Tulosesus subdisseminatus

Scientific classification
- Domain: Eukaryota
- Kingdom: Fungi
- Division: Basidiomycota
- Class: Agaricomycetes
- Order: Agaricales
- Family: Psathyrellaceae
- Genus: Tulosesus
- Species: T. subdisseminatus
- Binomial name: Tulosesus subdisseminatus (M. Lange) D. Wächt & A. Melzer (2020)
- Synonyms: Coprinus subdisseminatus M. Lange (1953) Pseudocoprinus subdisseminatus McKnight & P. Allison (1970) Coprinellus subdisseminatus Redhead, Vilgalys & Moncalvo (2001) Coprinus subdisseminatus var. griseifulvus Bogart (1975)

= Tulosesus subdisseminatus =

- Genus: Tulosesus
- Species: subdisseminatus
- Authority: (M. Lange) D. Wächt & A. Melzer (2020)
- Synonyms: Coprinus subdisseminatus M. Lange (1953), Pseudocoprinus subdisseminatus McKnight & P. Allison (1970), Coprinellus subdisseminatus Redhead, Vilgalys & Moncalvo (2001), Coprinus subdisseminatus var. griseifulvus Bogart (1975),

Species of fungus

Tulosesus subdisseminatus is a species of mushroom producing fungus in the family Psathyrellaceae.

== Taxonomy ==
It was first described as Coprinus subdisseminatus by the mycologists Morten Lange and Alexander H. Smith in 1952.

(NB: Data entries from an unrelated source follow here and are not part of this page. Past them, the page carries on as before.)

(* ===== verification/TxIndex.v ===== *)
(** * tx_index.rs: rows of the wallet-style transaction index *)

From S2P Require Import Prelude Bytes Types.

Inductive IndexedTransactionStatus := Mempool | Confirmed.

Definition Status_as_str (s : IndexedTransactionStatus) : string :=
  match s with
  | Mempool => "mempool"
  | Confirmed => "confirmed"
  end.

Definition Status_parse (value : string) : option IndexedTransactionStatus :=
  if bool_decide (value = "mempool") then Some Mempool
  else if bool_decide (value = "confirmed") then Some Confirmed
  else None.

Record IndexedTransaction := {
  indexed_txid : Txid;
  indexed_transaction : Transaction;
  indexed_block_hash : option BlockHash;
  indexed_block_height : option Z;
  position_in_block : option Z;
  status : IndexedTransactionStatus;
  first_seen_at : option string;
  last_updated_at : option string
}.

Inductive TransactionKeyRole := Input | Output.

Definition Role_as_str (r : TransactionKeyRole) : string :=
  match r with
  | Input => "input"
  | Output => "output"
  end.

Definition Role_parse (value : string) : option TransactionKeyRole :=
  if bool_decide (value = "input") then Some Input
  else if bool_decide (value = "output") then Some Output
  else None.

Record TransactionKeyEdge := {
  edge_txid : Txid;
  key_role : TransactionKeyRole;
  key_data : bytes;
  edge_value : option Z;
  edge_vout : option Z
}.

#[export] Instance IndexedTransactionStatus_eq_dec : EqDecision IndexedTransactionStatus.
Proof. solve_decision. Defined.
#[export] Instance IndexedTransaction_eq_dec : EqDecision IndexedTransaction.
Proof. solve_decision. Defined.
#[export] Instance TransactionKeyRole_eq_dec : EqDecision TransactionKeyRole.
Proof. solve_decision. Defined.
#[export] Instance TransactionKeyEdge_eq_dec : EqDecision TransactionKeyEdge.
Proof. solve_decision. Defined.

Lemma Status_parse_as_str s : Status_parse (Status_as_str s) = Some s.
Proof. by destruct s. Qed.

Lemma Role_parse_as_str r : Role_parse (Role_as_str r) = Some r.
Proof. by destruct r. Qed.
(* ===== verification/Store.v ===== *)
(** * sqlite_store.rs: persistence of the node state

    The database is a record of tables with the columns of the schema: text
    keys, [i64] integers, blobs; a primary key makes a table a finite map,
    [transaction_keys] (no key) is the list of its rows in insertion order.  SQLite
    and bincode are third party: of SQLite the model has what the statements
    of the source say (a plain [INSERT] fails on a taken key, a transaction
    that returns an error is rolled back), of bincode the two
    directions of the class [Bincode].  A store operation takes the database to
    the new one beside its result, so the commits of a failing operation that uses
    several transactions are visible. *)

From S2P Require Import Prelude Bytes Crypto Types State Consensus Chain Mempool NodeState.
From S2P Require Import Peers TxIndex.

Class Bincode := {
  EncodeError : Type;
  DecodeError : Type;
  encode_block : Block → result EncodeError bytes;
  decode_block : bytes → result DecodeError (Block * nat);
  encode_tx : Transaction → result EncodeError bytes;
  decode_tx : bytes → result DecodeError (Transaction * nat)
}.

Class BincodeLaws (B : Bincode) : Prop := {
  decode_encode_block b : ∃ bs n, encode_block b = Ok bs ∧ decode_block bs = Ok (b, n);
  decode_encode_tx t : ∃ bs n, encode_tx t = Ok bs ∧ decode_tx bs = Ok (t, n)
}.

(** [rusqlite::Error], as far as the statements of this module raise it. *)
Inductive SqlError :=
| CannotOpen
| NotADatabase
| DiskIoError
| ConstraintViolation
| FromSqlConversionFailure (column : nat)
| IntegralValueOutOfRange (column : nat) (v : Z).

Inductive SqliteStoreError `{B : Bincode} :=
| Sqlite (e : SqlError)
| Encode (e : EncodeError)
| Decode (e : DecodeError)
| StoreNodeState (e : NodeStateError)
| InvalidHashLength (n : nat)
| InvalidWorkLength (n : nat)
| InvalidHashHex (text : string)
| MissingBlockForEntry (h : BlockHash)
| RebuiltBestTipMismatch (rebuilt persisted : option BlockHash)
| RebuiltUtxoMismatch
| RebuiltMempoolMismatch
| InvalidTransactionStatus (text : string).

(** ** Schema *)

Record ChainRow := { c_height : Z; c_cumulative_work : bytes; c_parent_hash : option string }.

Record UtxoRow := {
  u_value : Z; u_locking_data : bytes; u_created_at_height : Z; u_is_coinbase : Z
}.

Record PeerRow := {
  p_node_name : option string;
  p_source : string;
  p_advertised_tip_hash : option string;
  p_advertised_height : option Z;
  p_last_hello_at : option string;
  p_last_seen_at : option string;
  p_last_connect_at : option string;
  p_last_success_at : option string;
  p_last_error : option string;
  p_connections : Z;
  p_failed_connections : Z;
  p_behavior_score : Z;
  p_banned_until : option string
}.

Record TransactionRow := {
  t_transaction_bytes : bytes;
  t_block_hash : option string;
  t_block_height : option Z;
  t_position_in_block : option Z;
  t_status : string;
  t_first_seen_at : option string;
  t_last_updated_at : option string
}.

Record KeyRow := {
  k_txid : string; k_key_role : string; k_key_data : bytes; k_value : option Z; k_vout : option Z
}.
(* ===== verification/StoreSave.v ===== *)
(** * Correctness of the saves of sqlite_store.rs

    [save_node_state] always succeeds and leaves a store that holds the state;
    [save_accepted_block] takes a store that holds the old state to
    one that holds the new one. *)

From S2P Require Import Prelude Bytes Crypto Types State Consensus Chain Mempool NodeState NodeMining.
From S2P Require Import Restart Peers TxIndex Store StoreProofs.

Section runs.
Context `{C : Crypto} `{B : Bincode}.

Lemma bind_run {A D} (m : store_op A) (f : A → store_op D) db db1 a :
  m db = (db1, Ok a) → (m ≫= f) db = f a db1.
Proof using. intros Hm. unfold mbind, store_op_bind. by rewrite Hm. Qed.

Lemma transaction_run {A} (m : store_op A) db db1 a :
  m db = (db1, Ok a) → in_transaction m db = (db1, Ok a).
Proof using. intros Hm. unfold in_transaction. by rewrite Hm. Qed.

(** Filling a keyed table row by row, whatever the table. *)
Lemma for_each_insert {K V A} `{Countable K} (get : SqliteStore → gmap K V)
    (set : SqliteStore → gmap K V → SqliteStore) (key : A → K) (row : A → V)
    (op : A → store_op unit) l db :
  (∀ a db, a ∈ l → is_Some (get db !! key a) ∨ op a db = (set db (<[key a := row a]> (get db)), Ok ())) →
  (∀ db t, get (set db t) = t) → (∀ db t t', set (set db t) t' = set db t') →
  (∀ db, set db (get db) = db) →
  NoDup (key <$> l) → (∀ a, a ∈ l → get db !! key a = None) →
  for_each op l db = (set db (foldl (λ m a, <[key a := row a]> m) (get db) l), Ok ()).
Proof using.
  intros Hop Hgs Hss Hsg. revert db. induction l as [|a l IH]; intros db Hnd Hnew; cbn.
  - unfold mret, store_op_ret. by rewrite Hsg.
  - apply NoDup_cons in Hnd as [Ha Hnd].
    destruct (Hop a db ltac:(by left)) as [Hs|Hs]; [rewrite Hnew in Hs by (by left); by destruct Hs|].
    rewrite (bind_run _ _ _ _ _ Hs). rewrite IH; [by rewrite Hgs, Hss| |done|].
    + intros. apply Hop. by right.
    + intros a' Ha'. rewrite Hgs, lookup_insert_ne.
      * apply Hnew. by right.
      * intros Heq. apply Ha. rewrite Heq. by apply list_elem_of_fmap_2.
Qed.

(** Statements that cannot fail. *)
Lemma for_each_exec {A} (f : A → SqliteStore → SqliteStore) (op : A → store_op unit) l db :
  (∀ a db, a ∈ l → op a db = (f a db, Ok ())) →
  for_each op l db = (foldl (λ db a, f a db) db l, Ok ()).
Proof using.
  revert db. induction l as [|a l IH]; intros db Hop; cbn; [done|].
  rewrite (bind_run _ _ _ _ _ (Hop a db ltac:(by left))). apply IH. intros. apply Hop. by right.
Qed.

Lemma insert_row_new {K V} `{Countable K} (t : gmap K V) k v :
  t !! k = None → insert_row t k v = Ok (<[k := v]> t).
Proof using. intros Hk. unfold insert_row. rewrite Hk. by rewrite bool_decide_eq_false_2 by (by intros []). Qed.

End runs.

Lemma fold_rows {K K' D R A} `{Countable K} `{Countable K'} (kf : K → K') `{!Inj (=) (=) kf}
    (rowf : D → R) (m : gmap K D) (key : A → K') (row : A → R) l :
  (λ a, (key a, row a)) <$> l ≡ₚ (λ p, (kf p.1, rowf p.2)) <$> map_to_list m →
  foldl (λ t a, <[key a := row a]> t) ∅ l = (kmap kf (rowf <$> m) : gmap K' R).
Proof.
  intros Hl.
  assert ((λ a, (key a, row a)) <$> l ≡ₚ map_to_list (kmap kf (rowf <$> m) : gmap K' R)) as Hp.
  { rewrite Hl, (map_to_list_kmap kf), map_to_list_fmap, <-list_fmap_compose. done. }
  rewrite <-(foldl_insert_pairs _ _ Hp). clear. generalize (∅ : gmap K' R).
  induction l as [|a l IH]; intros t; cbn; [done|]. apply IH.
Qed.

Section saves.
Context `{C : Crypto} `{L : !CryptoLaws C} `{B : Bincode} `{BL : !BincodeLaws B}.

Lemma insert_utxos_run U db :
  t_active_utxos db = ∅ →
  for_each insert_utxo (map_to_list U) db
  = (set_active_utxos db (kmap utxo_key (utxo_row <$> U)), Ok ()).
Proof using.
  intros Hem. rewrite (for_each_insert t_active_utxos set_active_utxos (utxo_key ∘ fst) (utxo_row ∘ snd)).
  - rewrite Hem. f_equal. f_equal. by apply (fold_rows utxo_key).
  - intros p db' _. destruct (t_active_utxos db' !! utxo_key p.1) eqn:E; [left; by eexists|right].
    unfold insert_utxo, try_exec. by rewrite insert_row_new.
  - done.
  - done.
  - by intros [].
  - rewrite list_fmap_compose. apply (NoDup_fmap_2 utxo_key). apply NoDup_fst_map_to_list.
  - intros p _. by rewrite Hem, lookup_empty.
Qed.

Lemma insert_mempool_run mp db :
  t_mempool_transactions db = ∅ →
  for_each insert_mempool_row (map_to_list mp) db
  = (set_mempool_transactions db (kmap Txid_to_string (tx_bytes <$> mp)), Ok ()).
Proof using BL.
  intros Hem. rewrite (for_each_insert t_mempool_transactions set_mempool_transactions
    (Txid_to_string ∘ fst) (tx_bytes ∘ snd)).
  - rewrite Hem. f_equal. f_equal. by apply (fold_rows Txid_to_string).
  - intros p db' _. destruct (t_mempool_transactions db' !! Txid_to_string p.1) eqn:E;
      [left; by eexists|right].
    unfold insert_mempool_row, try_exec, lift, mbind, store_op_bind.
    destruct (encode_tx_bytes p.2) as [-> _]. cbn [map_err]. by rewrite insert_row_new.
  - done.
  - done.
  - by intros [].
  - rewrite list_fmap_compose. apply (NoDup_fmap_2 Txid_to_string). apply NoDup_fst_map_to_list.
  - intros p _. by rewrite Hem, lookup_empty.
Qed.

(** ** The index stays readable *)

(** Every row of the transaction index decodes. *)
Definition index_ok (db : SqliteStore) : Prop :=
  map_Forall (λ id r, is_ok (indexed_from_row (id, r)) = true) (t_transactions db).

#[global] Instance index_ok_dec db : Decision (index_ok db).
Proof. unfold index_ok. apply _. Defined.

In 2001 a phylogenetic study resulted in a major reorganization and reshuffling of that genus and this species was transferred to Coprinellus.

The species was known as Coprinellus subdisseminatus until 2020 when the German mycologists Dieter Wächter & Andreas Melzer reclassified many species in the Psathyrellaceae family based on phylogenetic analysis.